**WORK INSTRUCTION:** In the material below, identify each line bearing the word "front". Reproduce those lines.

**ENTRIES PROVIDED:**
Lemma enriched_clean (U : unicode_db) (rs : results) (front back : str) :
  forallb plain_answer (suspicious rs) = true ->
  clean_entry U (front, back) = true ->
  clean_entry U (front, enriched_translation U rs front back) = true.
Proof.
  intros Hp Hc. unfold enriched_translation.
  destruct (is_some (pairs_get (valid rs) (front, back))); [exact Hc|].
  destruct (pairs_get (suspicious rs) (front, back)) as [r|] eqn:Hr; [|exact Hc].
  destruct (translator r) as [azure|] eqn:Ht; [|exact Hc].
  destruct (truthy azure && _); [|exact Hc].
  apply alternative_clean; [exact Hc|].
  apply pairs_get_some in Hr. destruct Hr as [Hin _].
  pose proof (proj1 (forallb_forall _ _) Hp r Hin) as H.
  unfold plain_answer in H. rewrite Ht in H. exact H.
Qed.


(** ** The counts returned by [create_enriched_anki_file] *)

Lemma longer_differs (t x : str) : x <> [] -> str_eqb (t ++ x) t = false.
Proof.
  intros Hx. apply str_eqb_neq. intros E.
  apply (f_equal (@List.length N)) in E. rewrite length_app in E.
  destruct x; [congruence | cbn [List.length] in E; lia].
Qed.

Lemma enrich_rows_counts (U : unicode_db) (rs : results) (original_entries : list entry) :
  forall f count enriched_count,
  snd (enrich_rows U rs original_entries f count enriched_count)
  = (count + len original_entries,
     enriched_count + len (filter (alternative_added U rs) original_entries)).
Proof.
  induction original_entries as [|[fw tr] rest IH]; intros f count enriched_count.
  - cbn [enrich_rows snd filter]. replace (len (@nil entry)) with 0 by reflexivity.
    rewrite !N.add_0_r. reflexivity.
  - assert (Hkeep : forall f',
      enriched_translation U rs fw tr = tr ->
      snd (enrich_rows U rs rest f' (count + 1) enriched_count)
      = (count + len ((fw, tr) :: rest),
         enriched_count + len (filter (alternative_added U rs) ((fw, tr) :: rest)))).
    { intros f' E. rewrite IH. cbn [filter]. unfold alternative_added at 2.
      cbn [fst snd]. rewrite E, str_eqb_refl. cbn [negb].
      rewrite len_cons. f_equal. rewrite <- N.add_assoc. f_equal. apply N.add_comm. }
    assert (Hadd : forall f' x, x <> [] ->
      enriched_translation U rs fw tr = tr ++ x ->
      snd (enrich_rows U rs rest f' (count + 1) (enriched_count + 1))
      = (count + len ((fw, tr) :: rest),
         enriched_count + len (filter (alternative_added U rs) ((fw, tr) :: rest)))).
    { intros f' x Hx E. rewrite IH. cbn [filter]. unfold alternative_added at 2.
      cbn [fst snd]. rewrite E, (longer_differs tr Hx). cbn [negb].
      rewrite !len_cons. f_equal.
      - rewrite <- N.add_assoc. f_equal. apply N.add_comm.
      - rewrite <- N.add_assoc. f_equal. apply N.add_comm. }
    cbn [enrich_rows]. unfold enriched_translation in Hkeep, Hadd.
    destruct (is_some (pairs_get (valid rs) (fw, tr))); [apply Hkeep; reflexivity|].
    destruct (pairs_get (suspicious rs) (fw, tr)) as [r|]; [|apply Hkeep; reflexivity].
    destruct (translator r) as [azure|]; [|apply Hkeep; reflexivity].
    destruct (truthy azure && _); [|apply Hkeep; reflexivity].
    apply (Hadd _ (py " [Azure: " ++ azure ++ py "]")); [discriminate | reflexivity].
Qed.

(** X10. [create_enriched_anki_file] returns the number of entries as its
    first count, and as its second count the number of entries that were
    written with an [Azure: ...] alternative, that is, whose written
    translation differs from the original one. *)
Theorem enriched_file_counts
    (U : unicode_db) (original_entries : list entry) (rs : results) (deck_name : str) :
  snd (create_enriched_anki_file U original_entries rs deck_name)
  = (len original_entries, len (filter (alternative_added U rs) original_entries)) /\
  len (filter (alternative_added U rs) original_entries) <= len original_entries.
Proof.
  unfold create_enriched_anki_file. rewrite enrich_rows_counts, !N.add_0_l.
  split; [reflexivity|]. unfold len.
  pose proof (filter_length_le (alternative_added U rs) original_entries). lia.
Qed.

(** ** What [--reset] deletes *)

Lemma path_eqb_eq (a b : path) : path_eqb a b = true <-> a = b.
Proof.
  revert b. induction a as [|x a IH]; intros [|y b]; cbn [path_eqb];
    try (split; [discriminate | discriminate]); [split; reflexivity|].
  rewrite andb_true_iff, str_eqb_eq, IH. split.
  - intros [-> ->]. reflexivity.
  - intros H. injection H as -> ->. split; reflexivity.
Qed.

Lemma path_eqb_refl (a : path) : path_eqb a a = true.
Proof. apply path_eqb_eq. reflexivity. Qed.

Lemma path_eqb_sym (a b : path) : path_eqb a b = path_eqb b a.
Proof.
  destruct (path_eqb a b) eqn:E1, (path_eqb b a) eqn:E2; try reflexivity.
  - apply path_eqb_eq in E1. subst. rewrite path_eqb_refl in E2. discriminate.
  - apply path_eqb_eq in E2. subst. rewrite path_eqb_refl in E1. discriminate.
Qed.

Lemma lookup_unlink (t : file_system) (q p : path) :
  lookup (unlink t q) p = if path_eqb q p then None else lookup t p.
Proof.
  induction t as [|[r n] t IH]; [cbn; destruct (path_eqb q p); reflexivity|].
  unfold unlink in *. cbn [filter fst lookup].
  destruct (path_eqb r q) eqn:Erq; cbn [negb].
  - apply path_eqb_eq in Erq. subst r. rewrite IH.
    destruct (path_eqb q p); reflexivity.
  - cbn [lookup]. destruct (path_eqb r p) eqn:Erp.
    + apply path_eqb_eq in Erp. subst r. rewrite path_eqb_sym, Erq. reflexivity.
    + exact IH.
Qed.

Lemma is_file_unlink (t : file_system) (q p : path) :
  is_file (unlink t q) p = if path_eqb q p then false else is_file t p.
Proof.
  unfold is_file, stat. destruct p as [|x p].
  - destruct (path_eqb q []); reflexivity.
  - rewrite lookup_unlink. destruct (path_eqb q (x :: p)); reflexivity.
Qed.

(** The file system after the deletion loop of [--reset]. *)
Lemma reset_folder_lookup (found : list path) :
  forall out t p,
  lookup (snd (reset_folder found out t)) p
  = if existsb (path_eqb p) found && is_file t p then None else lookup t p.
Proof.
  induction found as [|file rest IH]; intros out t p; [reflexivity|].
  cbn [reset_folder existsb]. destruct (is_file t file) eqn:Hf.
  - rewrite IH, lookup_unlink, is_file_unlink, (path_eqb_sym p file).
    destruct (path_eqb file p) eqn:E.
    + apply path_eqb_eq in E. subst p. rewrite Hf.
      destruct (existsb (path_eqb file) rest); reflexivity.
    + reflexivity.
  - rewrite IH. destruct (path_eqb p file) eqn:E; [|reflexivity].
    apply path_eqb_eq in E. subst p. rewrite Hf, !andb_false_r. reflexivity.
Qed.

Lemma lookup_In (t : file_system) (p : path) (n : node) :
  lookup t p = Some n -> In (p, n) t.
Proof.
  induction t as [|[r m] t IH]; [discriminate|]. cbn [lookup].
  destruct (path_eqb r p) eqn:E.
  - apply path_eqb_eq in E. subst r. intros H. injection H as ->. left. reflexivity.
  - intros H. right. exact (IH H).
Qed.

Lemma iterdir_lists (t : file_system) (d p : path) (n : node) :
  lookup t p = Some n ->
  existsb (path_eqb p) (iterdir t d) = directly_in d p.
Proof.
  intros H. apply lookup_In in H. unfold iterdir, directly_in.
  destruct (truthy p && path_eqb (parent p) d) eqn:E.
  - apply existsb_exists. exists p. split; [|apply path_eqb_refl].
    apply in_map_iff. exists (p, n). split; [reflexivity|].
    apply filter_In. split; [exact H | exact E].
  - destruct (existsb (path_eqb p) _) eqn:X; [|reflexivity].
    apply existsb_exists in X. destruct X as (q & Hq & Epq).
    apply path_eqb_eq in Epq. subst q. apply in_map_iff in Hq.
    destruct Hq as ([r m] & Hr & Hin). cbn [fst] in Hr. subst r.
    apply filter_In in Hin. destruct Hin as [_ Hc]. cbn [fst] in Hc. congruence.
Qed.



(** ** The scanning loop moves forward *)

Ltac by_cases :=
  repeat match goal with
  | |- Ok _ = Ok _ -> _ =>
      let H := fresh in intros H; inversion H; subst; clear H
  | |- Raise _ = Ok _ -> _ => discriminate
  | |- match ?x with _ => _ end = _ -> _ => destruct x
  end.

Section Forward.

Variable U : unicode_db.
Variable lines : list str.

Lemma multi_word_forward (i : nat) (line : str) (i' : nat) (o : option entry) :
  multi_word U lines i line = Ok (Some (i', o)) -> i' = (i + 1)%nat.
Proof.
  unfold multi_word, andm, notm, bind. by_cases; reflexivity.
Qed.

Lemma inline_translation_forward (i : nat) (line : str) (i' : nat) (o : option entry) :
  inline_translation U i line = Ok (Some (i', o)) -> i' = (i + 1)%nat.
Proof.
  unfold inline_translation. by_cases; reflexivity.
Qed.

Lemma split_lines_forward (i : nat) (line : str) (i' : nat) (o : option entry) :
  split_lines U lines i line = Ok (Some (i', o)) -> i' = (i + 2)%nat.
Proof.
  unfold split_lines, bind. by_cases; reflexivity.
Qed.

**ANSWER SPACE:**
Lemma enriched_clean (U : unicode_db) (rs : results) (front back : str) :
  clean_entry U (front, back) = true ->
  clean_entry U (front, enriched_translation U rs front back) = true.
  destruct (is_some (pairs_get (valid rs) (front, back))); [exact Hc|].
  destruct (pairs_get (suspicious rs) (front, back)) as [r|] eqn:Hr; [|exact Hc].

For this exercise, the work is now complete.